Alleyn now examined the fireplace and, looking at the dead ash in the grate, sighed for his case bag and his usual band of assistants. It had been a wood fire and, in burning out, had missed the two side logs which had fallen apart, showing their charred inner surfaces. Between these were a heap of ash and small pieces of charcoal. Alleyn squatted down and peered through his pocket lens at this heap without disturbing it. Lying across the surface, broken at intervals but suggesting, rather than forming, a thread-like pattern, trailed a fine worm of ash. It was the ghost of some alien substance that had been thrown on the fire not long before it died out. Alleyn decided to leave the ash for the moment and continued his prowl round the room. The door into the library was a massive affair, felted, and lined, on the library side, with
shelves and dummy books, bearing titles devised by some sportive Royal.
“I fancy the radio’d have to blast its head off before you’d hear much of it in the library,” thought Alleyn. “Damn, I’d like to try. Better not, though, till I’ve printed the knobs and trimmings.”
He hunted over the floor, using his torch and pressing his fingers into the pile of the carpet. He found nothing that seemed to him to be of interest. He completed his examination of the room and returned at last to the body of William Compline.
Alleyn’s camera was a very expensive instrument. He had brought it with him to make records of his wife’s work during its successive stages. He now used it to photograph William Compline’s body, the area of floor surrounding his feet, his skull, the mere, the wireless cabinet, the ash in the fireplace, and the library door-jamb. “In case,” he muttered, “Thompson and Co. don’t get through tonight.” Detective-Sergeant Thompson was his photographic expert.
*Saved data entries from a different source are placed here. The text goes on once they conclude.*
(* ===== verification/CpuDriver.v ===== *)
(** * Driving a CPU stressor (stress-cpu.c)

    [stress_cpu()] runs the chosen method until the flag is cleared or the number
    of operations is reached; with a load below 100 % in slices with pauses
    between them.  The clock only decides how long a slice lasts, of the length that is asked for or
    drawn from the generator: it is an argument.  The enclave has the same loop ([EnclaveCpu]). *)

From S2P Require Import Prelude Limits Mwc Float Cpu CpuSelf CpuFloat FloatChecks CpuTable.

(** ** The loop *)

(** [__keep_stressing()], given the flag *)
Definition keep_stressing (flag : bool) (max_ops counter : Z) : bool :=
  flag && (negb (c_true max_ops) || (counter <? max_ops)).

(** the method's state, the operation counter, the polls of the flag so far *)
Record cdrv := Cdrv { d_cpu : cpust; d_counter : Z; d_polls : nat }.

Section Loop.
Variable func : cpust -> cpust.        (** the method, with its flags *)
Variable flag : nat -> bool.           (** the flag at each poll *)

Definition poll_flag (d : cdrv) : bool * cdrv :=
  (flag (d_polls d), Cdrv (d_cpu d) (d_counter d) (S (d_polls d))).
Definition run_func (d : cdrv) : cdrv := Cdrv (func (d_cpu d)) (d_counter d) (d_polls d).
Definition inc_counter (d : cdrv) : cdrv := Cdrv (d_cpu d) (u64 (d_counter d + 1)) (d_polls d).

(** [do { func(); counter++; } while (keep_stressing())]; [None] when the fuel runs out *)
Fixpoint run_stressor (fuel : nat) (max_ops : Z) (d : cdrv) : option cdrv :=
  match fuel with
  | O => None
  | S fuel =>
      let '(b, d) := poll_flag (inc_counter (run_func d)) in
      if keep_stressing b max_ops (d_counter d) then run_stressor fuel max_ops d else Some d
  end.

(** a slice: [func(); if (!flag) break; counter++;] as long as [more] says so *)
Fixpoint busy_slice (fuel : nat) (more : nat -> bool) (j : nat) (d : cdrv) : option cdrv :=
  match fuel with
  | O => None
  | S fuel =>
      let '(b, d) := poll_flag (run_func d) in
      if negb b then Some d
      else if more j then busy_slice fuel more (S j) (inc_counter d) else Some (inc_counter d)
  end.

(** how long a slice is to last: as many 131072ths of a second as [mwc16()] draws, or milliseconds *)
Inductive slice_time : Type := Drawn (v : Z) | Millis (ms : Z).

(** [mwc16()], from the generator that the methods use too *)
Definition draw_slice (d : cdrv) : Z * cdrv :=
  let '(v, r) := mwc16 (c_rng (d_cpu d)) in (v, Cdrv (set_rng r (d_cpu d)) (d_counter d) (d_polls d)).

(** the loop over the slices: [clock k t j] says that in the slice [k], of the length [t], the time is not up
    after its [j]th operation *)
Fixpoint load_loop (fuel : nat) (slice max_ops : Z) (clock : nat -> slice_time -> nat -> bool) (k : nat) (d : cdrv) : option cdrv :=
  match fuel with
  | O => None
  | S fuel' =>
      let '(more, d) :=
        if slice <? 0 then (fun j => Z.of_nat (S j) <? - slice, d)
        else if slice =? 0 then let '(v, d) := draw_slice d in (clock k (Drawn v), d)
        else (clock k (Millis slice), d) in
      d ← busy_slice fuel more 0 d;
      let '(b, d) := poll_flag d in
      if keep_stressing b max_ops (d_counter d) then load_loop fuel' slice max_ops clock (S k) d else Some d
  end.

(** the value returned and the final state *)
Definition stress_cpu (fuel : nat) (cpu_load cpu_load_slice max_ops : Z) (clock : nat -> slice_time -> nat -> bool) (d : cdrv) :
    option (Z * cdrv) :=
  if cpu_load =? 100 then d ← run_stressor fuel max_ops d; Some (EXIT_SUCCESS, d)
  else if cpu_load =? 0 then Some (EXIT_SUCCESS, d)
  else d ← load_loop fuel cpu_load_slice max_ops clock 0 d; Some (EXIT_SUCCESS, d).
End Loop.

(** ** How many operations are run *)

(** the operations of a run that starts at the counter 0: up to the first poll
    that finds the flag cleared, and not more than [max_ops] (0: no limit) *)
Definition operations (cleared : nat) (max_ops : Z) : nat :=
  if max_ops =? 0 then S cleared else Nat.min (S cleared) (Z.to_nat max_ops).

Section Counting.
Variable func : cpust -> cpust.
Variable flag : nat -> bool.

Lemma run_stressor_steps n max_ops cs cnt k :
  (forall j, (k <= j < k + n)%nat -> flag j = true) -> 0 <= cnt -> cnt + Z.of_nat n < 2 ^ 64 - 1 ->
  (max_ops = 0 \/ cnt + Z.of_nat n < max_ops) ->
  forall fuel, run_stressor func flag (n + fuel) max_ops (Cdrv cs cnt k) =
    run_stressor func flag fuel max_ops (Cdrv (Nat.iter n func cs) (cnt + Z.of_nat n) (k + n)).
Proof.
  revert cs cnt k. induction n as [|n IH]; intros cs cnt k Hfl Hc Hlt Hmax fuel.
  { cbn [Nat.add Nat.iter]. by rewrite Z.add_0_r, Nat.add_0_r. }
  cbn [Nat.add run_stressor poll_flag inc_counter run_func d_cpu d_counter d_polls].
  rewrite Hfl, u64_small by (unfold fits; lia). unfold keep_stressing. cbn [andb].
  assert (negb (c_true max_ops) || (cnt + 1 <? max_ops) = true) as ->.
  { destruct Hmax as [->|Hmax]; [done|]. apply orb_true_iff. right. lia. }
  rewrite IH by (try (intros j Hj; apply Hfl); lia).
  f_equal. f_equal; [by rewrite Nat.iter_succ_r|lia|lia].
Qed.

(** the operations are run, and no more *)
Lemma run_stressor_runs cleared max_ops cs :
  (forall j, (j < cleared)%nat -> flag j = true) -> flag cleared = false -> 0 <= max_ops < 2 ^ 63 ->
  Z.of_nat cleared < 2 ^ 63 ->
  exists polls, run_stressor func flag (S cleared) max_ops (Cdrv cs 0 0) =
    Some (Cdrv (Nat.iter (operations cleared max_ops) func cs) (Z.of_nat (operations cleared max_ops)) polls).
Proof.
  intros Hfl Hcl Hmax Hlt.
  set (n := pred (operations cleared max_ops)).
  assert (operations cleared max_ops = S n /\ (n <= cleared)%nat /\ (max_ops = 0 \/ Z.of_nat n < max_ops) /\
    ((n < cleared)%nat -> max_ops = Z.of_nat (S n))) as (Hop & Hn & Hm & Hend).
  { unfold n, operations. destruct (Z.eqb_spec max_ops 0); [repeat split; lia|]. repeat split; lia. }
  clearbody n. exists (S n). rewrite Hop. replace (S cleared) with (n + S (cleared - n))%nat by lia.
  rewrite run_stressor_steps by (try (intros j Hj; apply Hfl); lia).
  cbn [run_stressor poll_flag inc_counter run_func d_cpu d_counter d_polls Nat.add]. rewrite Z.add_0_l.
  rewrite u64_small by (unfold fits; lia).
  assert (keep_stressing (flag n) max_ops (Z.of_nat n + 1) = false) as ->.
  { unfold keep_stressing. destruct (Nat.eq_dec n cleared) as [->|]; [by rewrite Hcl|].
    specialize (Hend ltac:(lia)). rewrite Hend. apply andb_false_iff. right. apply orb_false_iff. split.
    - unfold c_true. destruct (Z.eqb_spec (Z.of_nat (S n)) 0); [lia|done].
    - apply Z.ltb_ge. lia. }
  f_equal. f_equal. lia.
Qed.
End Counting.

(** what a method keeps, however often it is run *)
Lemma iter_preserves (P : cpust -> Prop) func n cs : (forall s, P s -> P (func s)) -> P cs -> P (Nat.iter n func cs).
Proof. intros Hf Hc. induction n as [|n IH]; [done|]. by apply Hf. Qed.

(** ** The loops end *)

Section Ends.
Variable (func : cpust -> cpust) (P : cpust -> Prop).
Hypothesis func_keeps : forall s, P s -> P (func s).
Hypothesis draw_keeps : forall r s, P s -> P (set_rng r s).
Variable cleared : nat.
(** the flag is cleared before the poll number [cleared], for good *)
Definition until_cleared (j : nat) : bool := (j <? cleared)%nat.

Lemma busy_slice_ends fuel more j d :
  (cleared < d_polls d + fuel)%nat -> (0 < fuel)%nat -> P (d_cpu d) ->
  exists d', busy_slice func until_cleared fuel more j d = Some d' /\ (d_polls d < d_polls d')%nat /\ P (d_cpu d').
Proof.
  revert j d. induction fuel as [|fuel IH]; intros j d Hf H0 HP; [lia|].
  cbn [busy_slice poll_flag run_func d_cpu d_counter d_polls].
  unfold until_cleared at 1. destruct (Nat.ltb_spec (d_polls d) cleared); cbn [negb].
  - destruct (more j).
    + destruct (IH (S j) (inc_counter (Cdrv (func (d_cpu d)) (d_counter d) (S (d_polls d))))) as (d' & -> & Hp & HP');
        [cbn; lia|lia|by apply func_keeps|]. exists d'. split; [done|]. cbn in Hp. split; [lia|done].
    + eexists. split; [done|]. cbn. split; [lia|by apply func_keeps].
  - eexists. split; [done|]. cbn. split; [lia|by apply func_keeps].
Qed.

Lemma load_loop_ends fuel slice max_ops clock k d :
  (cleared < d_polls d + fuel)%nat -> (0 < fuel)%nat -> P (d_cpu d) ->
  exists d', load_loop func until_cleared fuel slice max_ops clock k d = Some d' /\ P (d_cpu d').
Proof.
  revert k d. induction fuel as [|fuel IH]; intros k d Hf H0 HP; [lia|]. cbn [load_loop].
  match goal with |- context [let '(_, _) := ?x in _] => assert (d_polls x.2 = d_polls d /\ P (d_cpu x.2)) as [Hpx HPx];
    [|destruct x as [more d0]; cbn [snd] in Hpx, HPx] end.
  { unfold draw_slice. destruct (slice <? 0); [done|]. destruct (slice =? 0); [|done]. destruct (mwc16 _) as [v r]. cbn. auto. }
  destruct (busy_slice_ends (S fuel) more 0 d0) as (d1 & -> & Hp & HP1); [lia|lia|done|]. cbn [mbind option_bind poll_flag]. unfold until_cleared at 1, keep_stressing at 1.
  destruct (Nat.ltb_spec (d_polls d1) cleared); cbn [andb]; [|by eexists].
  destruct (negb (c_true max_ops) || _); [|by eexists]. apply IH; [cbn; lia|lia|done].
Qed.

Lemma run_stressor_ends fuel max_ops d :
  (cleared < d_polls d + fuel)%nat -> (0 < fuel)%nat -> P (d_cpu d) ->
  exists d', run_stressor func until_cleared fuel max_ops d = Some d' /\ P (d_cpu d').
Proof.
  revert d. induction fuel as [|fuel IH]; intros d Hf H0 HP; [lia|].
  cbn [run_stressor poll_flag inc_counter run_func d_cpu d_counter d_polls]. unfold until_cleared at 1, keep_stressing at 1.
  destruct (Nat.ltb_spec (d_polls d) cleared); cbn [andb]; [|eexists; split; [done|by apply func_keeps]].
  destruct (negb (c_true max_ops) || _); [|eexists; split; [done|by apply func_keeps]].
  apply IH; [cbn; lia|lia|by apply func_keeps].
Qed.
End Ends.

(** "all" always runs an entry of the table, and leaves the number of one *)
Definition cpu_i_entry (rest : list (string * cpu_func)) (s : cpust) : Prop := (1 <= cpu_i s <= length rest)%nat.

Lemma stress_cpu_all_entry rest verify s :
  cpu_i_entry rest s -> (exists p, rest !! (cpu_i s - 1)%nat = Some p) /\ cpu_i_entry rest (stress_cpu_all rest verify s).
Proof.
  unfold cpu_i_entry, stress_cpu_all. intros Hi. destruct (lookup_lt_is_Some_2 rest (cpu_i s - 1)) as [[name func] Hf]; [lia|].
  split; [by eexists|]. unfold cpu_func in *. rewrite Hf. cbn [cpu_i set_cpu_i].
  destruct (rest !! cpu_i s) as [p|] eqn:E; [apply lookup_lt_Some in E|]; lia.
Qed.

(** [cpu_methods[]] *)
Definition cpu_table (rest : list (string * cpu_func)) : list (string * cpu_func) := ("all", stress_cpu_all rest) :: rest.

(** (C20) [stress_cpu()] ends: with any method of the table, "all" included, at any load, with any length of the slices and however they are
    timed, it returns success within as many operations and slices as there are looks at the flag until it is cleared, and one.
    At full load the method is run exactly as often as asked, counting each run: [max_ops] times, or until
    the flag is found cleared if that comes first.  With one of the 28 methods of [checked_methods], and a
    mathematical library as in [cpu_table_checks_hold], no self check has failed. *)
Theorem stress_cpu_ends m defined shared d32 d64 d128 look frame here name func verify cleared cpu_load slice max_ops clock cs :
  cosine_ok m -> powers_ok m -> (name, func) ∈ cpu_table (cpu_methods_rest m defined shared d32 d64 d128 look frame here) ->
  0 <= max_ops < 2 ^ 63 -> Z.of_nat cleared < 2 ^ 63 ->
  exists d, stress_cpu (func verify) (until_cleared cleared) (S cleared) cpu_load slice max_ops clock (Cdrv cs 0 0) =
      Some (EXIT_SUCCESS, d) /\
    (cpu_load = 100 -> d_cpu d = Nat.iter (operations cleared max_ops) (func verify) cs /\
      d_counter d = Z.of_nat (operations cleared max_ops)) /\
    (name ∈ checked_methods -> c_fails (d_cpu d) = c_fails cs).
Proof.
  intros Hc Hp Hin Hmax Hcl. set (P := fun s : cpust => name ∈ checked_methods -> c_fails s = c_fails cs).
  assert (forall s, P s -> P (func verify s)) as Hk.
  { intros s Hs Hn. rewrite <- (Hs Hn). apply elem_of_cons in Hin as [[= -> ->]|Hin].
    - exfalso. revert Hn. apply (bool_decide_unpack _). vm_compute. exact I.
    - pose proof (table_silent m defined shared d32 d64 d128 look frame here Hc Hp) as H. eapply Forall_forall in H; [|exact Hin].
      by apply H, checked_listed. }
  assert (P cs) as H0 by done. unfold stress_cpu.
  destruct (Z.eqb_spec cpu_load 100) as [->|Hl]; [|destruct (cpu_load =? 0); [by exists (Cdrv cs 0 0)|]].
  - destruct (run_stressor_runs (func verify) (until_cleared cleared) cleared max_ops cs) as [polls ->];
      [intros j Hj; by apply Nat.ltb_lt|apply Nat.ltb_irrefl|done|done|].
    eexists. split; [reflexivity|]. split; [done|]. intros Hn. by apply (iter_preserves P).
  - destruct (load_loop_ends (func verify) P Hk (fun r s => id) cleared (S cleared) slice max_ops clock 0
      (Cdrv cs 0 0)) as (d & -> & Hd); [cbn; lia|lia|done|]. by exists d.
Qed.

(** *** concrete runs *)

Definition plain_methods : list (string * cpu_func) :=
  let T := real_arith plain_libm (fun _ => false) F in
  cpu_methods_rest plain_libm (fun _ => false) false T T T (fun _ => true) (fun _ => 0) 0.

Lemma stress_cpu_ends_witness :
  (exists d, stress_cpu (stress_cpu_gray true) (until_cleared 3) 4 40 0 0 (fun _ _ _ => true) (Cdrv (cpu_start mwc_init) 0 0) =
      Some (EXIT_SUCCESS, d) /\ c_fails (d_cpu d) = []) /\
  (exists d, stress_cpu (stress_cpu_all plain_methods true) (until_cleared 3) 4 100 0 0 (fun _ _ _ => true) (Cdrv (cpu_start mwc_init) 0 0) =
      Some (EXIT_SUCCESS, d) /\ d_counter d = 4).
Proof.
  split.
  - destruct (stress_cpu_ends plain_libm (fun _ => false) false (real_arith plain_libm (fun _ => false) F)
      (real_arith plain_libm (fun _ => false) F) (real_arith plain_libm (fun _ => false) F) (fun _ => true) (fun _ => 0) 0
      "gray" stress_cpu_gray true 3 40 0 0 (fun _ _ _ => true) (cpu_start mwc_init) plain_cosine plain_powers) as (d & Hd & _ & Hf);
      [apply (list_elem_of_lookup_2 _ 18); reflexivity|lia|lia|].
    exists d. split; [exact Hd|]. apply Hf. apply (list_elem_of_lookup_2 _ 6). reflexivity.
  - destruct (stress_cpu_ends plain_libm (fun _ => false) false (real_arith plain_libm (fun _ => false) F)
      (real_arith plain_libm (fun _ => false) F) (real_arith plain_libm (fun _ => false) F) (fun _ => true) (fun _ => 0) 0
      "all" (stress_cpu_all plain_methods) true 3 100 0 0 (fun _ _ _ => true) (cpu_start mwc_init) plain_cosine plain_powers)
      as (d & Hd & Hn & _); [left|lia|lia|].
    exists d. split; [exact Hd|]. apply Hn. reflexivity.
Defined.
Having taken his pictures he stood for a time, looking down at William. “I don’t imagine you knew anything about it.” And he thought, “Life’s going to be pretty cheap when summer comes, but you’ve caught a Blitzkrieg of your own and so for you it’s different. You’ve conjured up the Yard, you poor chap. You’ve cranked up the majesty of the law and by the time your killer reaches the dock, Lord knows how many of your friends will be there to give evidence. There ought to be a moral lurking somewhere round this but I’m damned if I know what it is.” He replaced the sheet, looked round the room once more, locked the two inner doors, gathered up his possessions and went into the hall. As he was locking the door he heard a sort of male twittering, and turning round saw on the stairs a small rotund gentlemen dressed in plus fours and wearing thick-lensed glasses.